The ability to learn new theories, concepts and methods etc and apply these in unfamiliar
situations
Normal learning situation common to all degree programs. Particularly emphasised in this
exercise due to the interdisciplinary nature of the exercise and the requirement to
balance conflicting requirements such as cost and performance.
Specific Learning Outcomes
Underpinning science & Mathematics
A comprehensive understanding of the relevant scientific principles of the specialisation
The excise provides the students with numerous opportunities to demonstrate their understanding
of the scientific principles of marine engineering both mechanical and electrical
A critical awareness of current problems and/or new insights much of which is at, or informed by, the
forefront of the specialisation.
Designs are always set with current marine engineering problems and challenges in mind, this
provides the students with ample opportunity to demonstrate their understanding of these issues.
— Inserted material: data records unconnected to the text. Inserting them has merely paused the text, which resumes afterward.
(** * Triple collocation: the covariance-notation estimator [tc_covar]

    A shallow embedding of [TC/TC_function.ipynb] (function [tc_covar]) and of
    the NumPy routines it calls ([ndarray.ndim], [ndarray.shape], [np.cov]
    with [rowvar=False], 2-index item access and [np.array]).

    Numbers.  The program computes on [float64].  The code below is written
    once, over an arithmetic carrier [F] (class [Arith]), and read at two
    carriers:
    - [binary64]: IEEE-754 double precision as specified by the standard
      library's [SpecFloat] (round to nearest even, signed zeros, infinities,
      one NaN).  Claims about non-finite results are settled here.
    - [Qc]: exact rational arithmetic.  Claims that are identities of real
      algebra (they hold on [float64] only up to rounding) are settled here,
      for samples of two rows or more (so that [N] and [N - 1] divide) and,
      where the value of a quotient matters, for non-zero denominators.

    Sums.  [fsum] and [dot] round each product and add left to right from
    zero.  The order in which NumPy and BLAS accumulate is not fixed by the
    sources (it depends on the memory layout of the array and on fused
    multiply-add), so the floats [np.cov] returns can differ from these in
    the last bits.  No statement below rests on that order: on the exact
    carrier every order gives the same number; on [binary64] a theorem about
    values takes the covariance matrix as [np.cov] returned it, or holds for
    every order (symmetry, NaN and infinity), and the computed instances use
    small integers, on which every order gives the same floats.

    NumPy.  [np.cov] is modelled from NumPy's source, for the releases before
    2.2 and from 2.2 on, which differ on a one-row input ([numpy_release]).
    NumPy's default error state is assumed: a division by zero or an invalid
    operation gives an infinity or NaN (with a [RuntimeWarning], which is not
    modelled), not an exception.

    Extended collocation.  [ec_covar] and [ec_covar_multi] are defined in
    [TC/EC_function.ipynb], which is not among the sources; they are modelled
    from the specification.

    The example notebooks.  The deterministic code of the two example
    notebooks is embedded as well: [generate_sample] with its random draws
    passed in, the boxcar smoothing by [np.convolve], the slices and the
    [np.stack] and [transpose] calls that lay out the simulations, and
    [cw_stcs], which is read over the real numbers (no rounding, no
    overflow). *)

From Stdlib Require Import String.
From Stdlib Require Import List Bool Arith ZArith Lia.
From Stdlib Require Import QArith Qcanon Field.
From Stdlib Require Import DecimalString.
From Stdlib Require Import SpecFloat.
From Stdlib Require Import Permutation.
From Stdlib Require Import Reals Lra.
Import ListNotations.

Close Scope Qc_scope.
Close Scope Q_scope.
Open Scope nat_scope.

(** ** Arithmetic carrier *)

(** The scalar operations the program uses: [+], [-], [*], [/] and the
    conversion of a Python integer (a count) to a float. *)
Class Arith (F : Type) : Type := {
  f0 : F;
  fadd : F -> F -> F;
  fsub : F -> F -> F;
  fmul : F -> F -> F;
  fdiv : F -> F -> F;
  of_nat : nat -> F
}.

Declare Scope arith_scope.
Delimit Scope arith_scope with ar.
Infix "[+]" := fadd (at level 50, left associativity) : arith_scope.
Infix "[-]" := fsub (at level 50, left associativity) : arith_scope.
Infix "[*]" := fmul (at level 40, left associativity) : arith_scope.
Infix "[/]" := fdiv (at level 40, left associativity) : arith_scope.

(** ** Python exceptions and results *)

Inductive exn : Type :=
| ValueError (msg : string)
| IndexError (msg : string).

Inductive result (A : Type) : Type :=
| Ok (a : A)
| Raise (e : exn).

Arguments Ok {A} a.
Arguments Raise {A} e.

Definition bind {A B : Type} (r : result A) (k : A -> result B) : result B :=
  match r with
  | Ok a => k a
  | Raise e => Raise e
  end.

Notation "x <- r ;; k" := (bind r (fun x => k))
  (at level 61, r at next level, right associativity).

(** [str(n)] for a non-negative Python integer. *)
Definition str (n : nat) : string := NilEmpty.string_of_uint (Nat.to_uint n).

(** The [IndexError] message of a 2-index access to a 0-d array. *)
Definition msg_0d : string :=
  "too many indices for array: array is 0-dimensional, but 2 were indexed".

(** ** NumPy arrays *)

(** An [ndarray]: its shape and its buffer in row-major (C) order. *)
Record ndarray (F : Type) : Type := mk_ndarray {
  shape : list nat;
  data : list F
}.

Arguments mk_ndarray {F} shape data.
Arguments shape {F} _.
Arguments data {F} _.

Definition ndim {F} (X : ndarray F) : nat := length (shape X).

(** [X.shape[k]]; the program reads it only for [k < X.ndim]. *)
Definition shape_at {F} (X : ndarray F) (k : nat) : nat := nth k (shape X) 0.

(** A buffer of the right size for its shape. *)
Definition well_formed {F} (X : ndarray F) : Prop :=
  length (data X) = fold_right Nat.mul 1 (shape X).

(** The releases of NumPy differ in one place of [np.cov] (see
    [cov_transposes]): those before 2.2 (the 1.x line, 2.0 and 2.1) and those
    from 2.2 on. *)
Inductive numpy_release : Type := numpy_pre_2_2 | numpy_2_2.

Section Numpy.

Context {F : Type} {A : Arith F}.
Local Open Scope arith_scope.

(** A sum, taken left to right from zero (one of the orders a NumPy
    reduction can take). *)
Definition fsum (l : list F) : F := fold_left fadd l f0.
By
working in a multi disciplinary group Students also gain an awareness of associated Naval
Architecture problems.
An understanding of concepts relevant to the discipline, some from outside engineering, and the ability
to critically evaluate and apply them effectively.
The Module is aimed at developing a deep understanding of the application of specialist knowledge
(IFEP, propulsion, auxiliaries etc) in the interdisciplinary environment of a ship design; together with
an understanding of the compromises necessary due to the conflicting nature of requirements, both
technical and environmental. Additional aspects such as ship operation, economics, manning
safety and IMO regulations also have to be considered.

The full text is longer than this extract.